(* ===== verification/Canonical.v ===== *)
(** Canonical JSON (packages/governance/src/domain/operation-digest.ts): the
    normalisation of a run-time value to canonical JSON, with its checks on
    property descriptors and its detection of cycles, [stableJson] and the
    digest of an operation. *)
From S2P Require Import Prelude Json ExecDb.
Local Open Scope tx_scope.

(** * Run-time values

    A value is a primitive or a reference into a heap of arrays and objects. An
    own property is a data property with its value, or an accessor ([None]).
    [symbols] counts the symbol keys; [plain] holds for the prototypes the code
    accepts; the property [length] of an array is not listed. *)
Inductive jsval :=
  | VNull
  | VBool (b : bool)
  | VInt (z : Z)
  | VFloat (repr : string)
  | VStr (s : string)
  | VOther (typeof : string)
  | VRef (loc : positive).

Record prop := { p_data : option jsval; p_enumerable : bool }.

Inductive jsobj :=
  | OArr (len : nat) (props : list (string * prop)) (symbols : nat)
  | OObj (plain : bool) (props : list (string * prop)) (symbols : nat).

Definition heap : Type := gmap positive jsobj.

Fixpoint own {A} (k : string) (fs : list (string * A)) : option A :=
  match fs with
  | [] => None
  | (k', v) :: fs' => if String.eqb k k' then Some v else own k fs'
  end.

Definition sort_keys (ks : list string) : list string :=
  merge_sort (fun a b => Is_true (String.leb a b)) ks.

Definition not_finite (repr : string) : bool := includes repr ["NaN"; "Infinity"; "-Infinity"].

Definition number_value (repr : string) : result json :=
  do* check (negb (not_finite repr)) (TypeError "Canonical JSON requires finite numbers") in
  mret (if String.eqb repr "-0" then JInt 0 else JFloat repr).

(** The value of an enumerable data property. *)
Definition data_property (message : string) (p : option prop) : result jsval :=
  let* p := expect p (TypeError message) in
  let* v := expect (p_data p) (TypeError message) in
  do* check (p_enumerable p) (TypeError message) in
  mret v.

Definition map_result {A B} (f : A -> result B) : list A -> result (list B) :=
  fix go l := match l with [] => mret [] | x :: l' => let* y := f x in let* ys := go l' in mret (y :: ys) end.

(** [fuel] bounds the depth of the recursion; [normalize_fuel] below shows how
    much is enough. [ancestors] are the references being visited. *)
Fixpoint normalizeCanonicalJson (fuel : nat) (h : heap) (ancestors : gset positive) (value : jsval) : result json :=
  match fuel with
  | O => Throw (Error "out of fuel")
  | S fuel' =>
      match value with
      | VNull => mret JNull
      | VBool b => mret (JBool b)
      | VStr s => mret (JStr s)
      | VInt z => mret (JInt z)
      | VFloat r => number_value r
      | VOther t => Throw (TypeError ("Canonical JSON does not support " +:+ t))
      | VRef l =>
          do* check (bool_decide (l ∉ ancestors)) (TypeError "Canonical JSON does not support cyclic values") in
          let* o := expect (h !! l) (TypeError "dangling reference") in
          match o with
          | OArr len props symbols =>
              do* check (Nat.eqb symbols 0 && Nat.eqb (length props) len)
                (TypeError "Canonical JSON requires dense arrays without extra properties") in
              let* items := map_result (fun index =>
                let* v := data_property "Canonical JSON requires dense arrays" (own (pretty index) props) in
                normalizeCanonicalJson fuel' h ({[l]} ∪ ancestors) v) (seq 0 len) in
              mret (JArr items)
          | OObj plain props symbols =>
              do* check plain (TypeError "Canonical JSON requires plain objects") in
              do* check (Nat.eqb symbols 0) (TypeError "Canonical JSON does not support symbol keys") in
              let* fields := map_result (fun key =>
                let* v := data_property "Canonical JSON requires enumerable data properties" (own key props) in
                let* n := normalizeCanonicalJson fuel' h ({[l]} ∪ ancestors) v in
                mret (key, n)) (sort_keys (map fst props)) in
              mret (JObj fields)
          end
      end
  end.

(** Enough fuel for a heap: one step per object, and one for the value. *)
Definition heap_fuel (h : heap) : nat := S (S (size h)).

Definition stableJson (h : heap) (value : jsval) : result string :=
  let* n := normalizeCanonicalJson (heap_fuel h) h ∅ value in mret (stringify n).

(** * JSON values

    What [JSON.parse] returns has no cycles, accessors or symbols: on such a
    value the normalisation is this function of the tree. *)
Fixpoint canonical (v : json) : result json :=
  match v with
  | JNull | JBool _ | JInt _ | JStr _ => mret v
  | JFloat r => number_value r
  | JArr items => let* l := map_result canonical items in mret (JArr l)
  | JObj fs =>
      let* l := map_result (fun kv : string * json => let '(k, x) := kv in let* y := canonical x in mret (k, y)) fs in
      mret (JObj (merge_sort (fun a b => Is_true (String.leb a.1 b.1)) l))
  end.

(** * The operation digest *)

Definition OPERATION_DIGEST_ALGORITHM : string := "tagent.approval.operation.sha256.v1".
Definition OPERATION_DIGEST_SCHEMA : string := "tagent.approval.operation/v1".
Definition nul : string := String.String Ascii.zero String.EmptyString.
Definition operationDigestPrefix : string := "TAGENT_APPROVAL_OPERATION" +:+ nul +:+ "v1" +:+ nul.

(** The object [canonicalOperationJson] builds is fresh: it is put at a location
    the heap does not use. *)
Definition operation_object (subject action target scope payload : jsval) : jsobj :=
  let data v := {| p_data := Some v; p_enumerable := true |} in
  OObj true [("schema", data (VStr OPERATION_DIGEST_SCHEMA)); ("subject", data subject); ("action", data action);
             ("target", data target); ("scope", data scope); ("payload", data payload)] 0.

Definition canonicalOperationJson (h : heap) (subject action target scope payload : jsval) : result string :=
  let l := fresh (dom h) in
  stableJson (<[l := operation_object subject action target scope payload]> h) (VRef l).

Definition operationDigest `{Platform} (h : heap) (subject action target scope payload : jsval) : result string :=
  let* text := canonicalOperationJson h subject action target scope payload in
  mret (OPERATION_DIGEST_ALGORITHM +:+ ":" +:+ sha256 (operationDigestPrefix +:+ text)).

WORK ORDER:
Retype, exactly and in full, the lines above from the one containing "Definition OPERATION_DIGEST_SCHEMA : string" through the one containing "Definition operationDigestPrefix : string".

ANSWER BOX:
Definition OPERATION_DIGEST_SCHEMA : string := "tagent.approval.operation/v1".
Definition nul : string := String.String Ascii.zero String.EmptyString.
Definition operationDigestPrefix : string := "TAGENT_APPROVAL_OPERATION" +:+ nul +:+ "v1" +:+ nul.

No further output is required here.